# WHAT IS BEING ASKED
Scan the material below for "STARTED", then return each line that contains it.

# EXERCISE DATA
Definition INTENT_RULES : list TransitionRule :=
  [mk_TransitionRule "CREATED" "method_supplied" "REQUIRES_PAYMENT_METHOD" None ["aud"];
   mk_TransitionRule "CREATED" "confirm" "PRE_FLIGHT" None ["aud"];
   mk_TransitionRule "CREATED" "ttl_expired" "CANCELLED"
     None ["aud"; "event:payment_intent.expired"];
   mk_TransitionRule "CREATED" "cancel_requested" "CANCELLED" None ["aud"];
   mk_TransitionRule "REQUIRES_PAYMENT_METHOD" "method_supplied" "REQUIRES_CONFIRMATION"
     None [];
   mk_TransitionRule "REQUIRES_PAYMENT_METHOD" "ttl_expired" "CANCELLED"
     None ["aud"; "event:payment_intent.expired"];
   mk_TransitionRule "REQUIRES_PAYMENT_METHOD" "cancel_requested" "CANCELLED" None [];
   mk_TransitionRule "REQUIRES_CONFIRMATION" "confirm" "PRE_FLIGHT" None [];
   mk_TransitionRule "REQUIRES_CONFIRMATION" "ttl_expired" "CANCELLED"
     None ["aud"; "event:payment_intent.expired"];
   mk_TransitionRule "REQUIRES_CONFIRMATION" "cancel_requested" "CANCELLED" None [];
   mk_TransitionRule "PRE_FLIGHT" "preflight_passed" "PROCESSING"
     None ["aud"; "event:payment_intent.processing"];
   mk_TransitionRule "PRE_FLIGHT" "action_required" "REQUIRES_ACTION" None [];
   mk_TransitionRule "PRE_FLIGHT" "sanctions_hit" "FAILED"
     None ["aud:SANCTIONS_BLOCK"; "event:payment_intent.failed"];
   mk_TransitionRule "PRE_FLIGHT" "aml_block" "FAILED"
     None ["aud:AML_BLOCK"; "event:payment_intent.failed"];
   mk_TransitionRule "PRE_FLIGHT" "limit_exceeded" "FAILED"
     None ["aud"; "event:payment_intent.failed"];
   mk_TransitionRule "REQUIRES_ACTION" "action_completed" "PROCESSING"
     None ["aud"; "event:payment_intent.processing"];
   mk_TransitionRule "REQUIRES_ACTION" "action_failed" "FAILED"
     None ["aud"; "event:payment_intent.failed"];
   mk_TransitionRule "REQUIRES_ACTION" "ttl_expired" "FAILED"
     None ["aud"; "event:payment_intent.failed"];
   mk_TransitionRule "PROCESSING" "attempt_authorized" "REQUIRES_CAPTURE"
     None ["aud"; "event:payment_attempt.authorized"];
   mk_TransitionRule "PROCESSING" "attempt_charged" "SUCCEEDED"
     None [
       "je:payment_captured"; "je:fee_collected"; "event:payment_attempt.charged";
       "event:payment_intent.succeeded"];
   mk_TransitionRule "PROCESSING" "attempt_failed_retryable" "PROCESSING" None ["aud"];
   mk_TransitionRule "PROCESSING" "attempt_hard_declined" "FAILED"
     None ["aud"; "event:payment_intent.failed"];
   mk_TransitionRule "PROCESSING" "attempt_timed_out" "PROCESSING" None ["aud"];
   mk_TransitionRule "PROCESSING" "reversal_triggered" "REVERSAL_INITIATED"
     None ["aud"; "event:payment_intent.reversal_initiated"];
   mk_TransitionRule "PROCESSING" "ttl_expired" "REVERSAL_INITIATED"
     None ["aud"; "event:payment_intent.reversal_initiated"];
   mk_TransitionRule "REQUIRES_CAPTURE" "capture_requested" "SUCCEEDED"
     None [
       "je:payment_captured"; "je:fee_collected"; "event:payment_attempt.charged";
       "event:payment_intent.succeeded"];
   mk_TransitionRule "REQUIRES_CAPTURE" "void_requested" "CANCELLED"
     None ["aud:VOID_MARKER"; "event:payment_intent.cancelled"];
   mk_TransitionRule "REQUIRES_CAPTURE" "ttl_expired" "REVERSAL_INITIATED" None ["aud"];
   mk_TransitionRule "REVERSAL_INITIATED" "reversal_dispatch_claimed" "REVERSAL_PENDING"
     None ["aud"];
   mk_TransitionRule "REVERSAL_INITIATED" "reversal_confirmed" "REVERSED"
     None ["je:payment_reversed"; "event:payment_intent.reversed"];
   mk_TransitionRule "REVERSAL_INITIATED" "reversal_failed" "FAILED"
     None ["aud:REVERSAL_FAILED"; "event:compensation_item.queued"];
   mk_TransitionRule "REVERSAL_PENDING" "reversal_dispatch_claimed" "REVERSAL_PENDING"
     None ["aud"];
   mk_TransitionRule "REVERSAL_PENDING" "reversal_confirmed" "REVERSED"
     None ["je:payment_reversed"; "event:payment_intent.reversed"];
   mk_TransitionRule "REVERSAL_PENDING" "reversal_failed" "FAILED"
     None ["aud:REVERSAL_FAILED"; "event:compensation_item.queued"];
   mk_TransitionRule "SUCCEEDED" "refund_initiated" "REFUND_INITIATED"
     None ["event:refund.initiated"];
   mk_TransitionRule "REFUND_INITIATED" "refund_partial_succeeded" "PARTIALLY_REFUNDED"
     None ["je:refund_settled"];
   mk_TransitionRule "REFUND_INITIATED" "refund_full_succeeded" "REFUNDED"
     None ["je:refund_settled"; "event:refund.succeeded"];
   mk_TransitionRule "REFUND_INITIATED" "refund_failed" "SUCCEEDED"
     (Some "no_prior_partial"%string) ["aud:REFUND_FAILED"];
   mk_TransitionRule "REFUND_INITIATED" "refund_failed" "PARTIALLY_REFUNDED"
     (Some "prior_partial"%string) ["aud:REFUND_FAILED"];
   mk_TransitionRule "PARTIALLY_REFUNDED" "refund_initiated" "REFUND_INITIATED"
     None ["event:refund.initiated"];
   mk_TransitionRule "PARTIALLY_REFUNDED" "refund_full_succeeded" "REFUNDED"
     None ["je:refund_settled"; "event:refund.succeeded"]].

Definition INTENT_TABLE : res TableError TransitionTable :=
  transition_table "PaymentIntent" INTENT_STATES INTENT_TERMINAL INTENT_RULES.

Definition ATTEMPT_STATES : list string :=
  ["STARTED"; "AUTHENTICATION_PENDING"; "AUTHENTICATION_FAILED"; "AUTHORIZATION_PENDING";
   "AUTHORIZATION_FAILED"; "TIMED_OUT"; "AUTHORIZED"; "CAPTURE_INITIATED"; "CHARGED";
   "CAPTURE_FAILED"; "VOIDED"; "REVERSED"].

Definition ATTEMPT_TERMINAL : list string :=
  ["AUTHENTICATION_FAILED"; "AUTHORIZATION_FAILED"; "CAPTURE_FAILED"; "VOIDED"; "REVERSED"].

Definition ATTEMPT_RULES : list TransitionRule :=
  [mk_TransitionRule "STARTED" "authentication_required" "AUTHENTICATION_PENDING" None [];
   mk_TransitionRule "STARTED" "submitted" "AUTHORIZATION_PENDING" None [];
   mk_TransitionRule "AUTHENTICATION_PENDING" "auth_success" "AUTHORIZATION_PENDING" None [];
   mk_TransitionRule "AUTHENTICATION_PENDING" "auth_failure" "AUTHENTICATION_FAILED"
     None ["event:payment_attempt.authentication_failed"];
   mk_TransitionRule "AUTHENTICATION_PENDING" "auth_timeout" "AUTHENTICATION_FAILED" None [];
   mk_TransitionRule "AUTHORIZATION_PENDING" "connector_authorized" "AUTHORIZED"
     None ["event:payment_attempt.authorized"];
   mk_TransitionRule "AUTHORIZATION_PENDING" "connector_success_direct" "CHARGED"
     None ["je:payment_captured"; "event:payment_attempt.charged"];
   mk_TransitionRule "AUTHORIZATION_PENDING" "connector_failed" "AUTHORIZATION_FAILED" None [];
   mk_TransitionRule "AUTHORIZATION_PENDING" "connector_rejected" "AUTHORIZATION_FAILED"
     None ["event:payment_attempt.hard_declined"];
   mk_TransitionRule "AUTHORIZATION_PENDING" "connector_timeout" "TIMED_OUT" None [];
   mk_TransitionRule "TIMED_OUT" "poll_success" "AUTHORIZED" (Some "authorized"%string) [];
   mk_TransitionRule "TIMED_OUT" "poll_success" "CHARGED"
     (Some "charged"%string) ["je:payment_captured"; "event:payment_attempt.charged"];
   mk_TransitionRule "TIMED_OUT" "poll_pending" "TIMED_OUT" None [];
   mk_TransitionRule "TIMED_OUT" "poll_failed" "AUTHORIZATION_FAILED" None [];
   mk_TransitionRule "TIMED_OUT" "poll_exhausted" "AUTHORIZATION_FAILED" None [];
   mk_TransitionRule "TIMED_OUT" "poll_reversed" "REVERSED" None [];
   mk_TransitionRule "AUTHORIZED" "capture_submitted" "CAPTURE_INITIATED" None [];
   mk_TransitionRule "AUTHORIZED" "void_submitted" "VOIDED"
     None ["event:payment_attempt.voided"];
   mk_TransitionRule "AUTHORIZED" "auth_expired" "VOIDED" None [];
   mk_TransitionRule "CAPTURE_INITIATED" "capture_confirmed" "CHARGED"
     None ["je:payment_captured"; "event:payment_attempt.charged"];
   mk_TransitionRule "CAPTURE_INITIATED" "capture_failed" "CAPTURE_FAILED"
     None ["event:payment_attempt.capture_failed"];
   mk_TransitionRule "CHARGED" "reversal_submitted" "REVERSED"
     None ["je:payment_reversed"; "event:payment_attempt.reversed"]].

# RESPONSE AREA
  ["STARTED"; "AUTHENTICATION_PENDING"; "AUTHENTICATION_FAILED"; "AUTHORIZATION_PENDING";
  [mk_TransitionRule "STARTED" "authentication_required" "AUTHENTICATION_PENDING" None [];
   mk_TransitionRule "STARTED" "submitted" "AUTHORIZATION_PENDING" None [];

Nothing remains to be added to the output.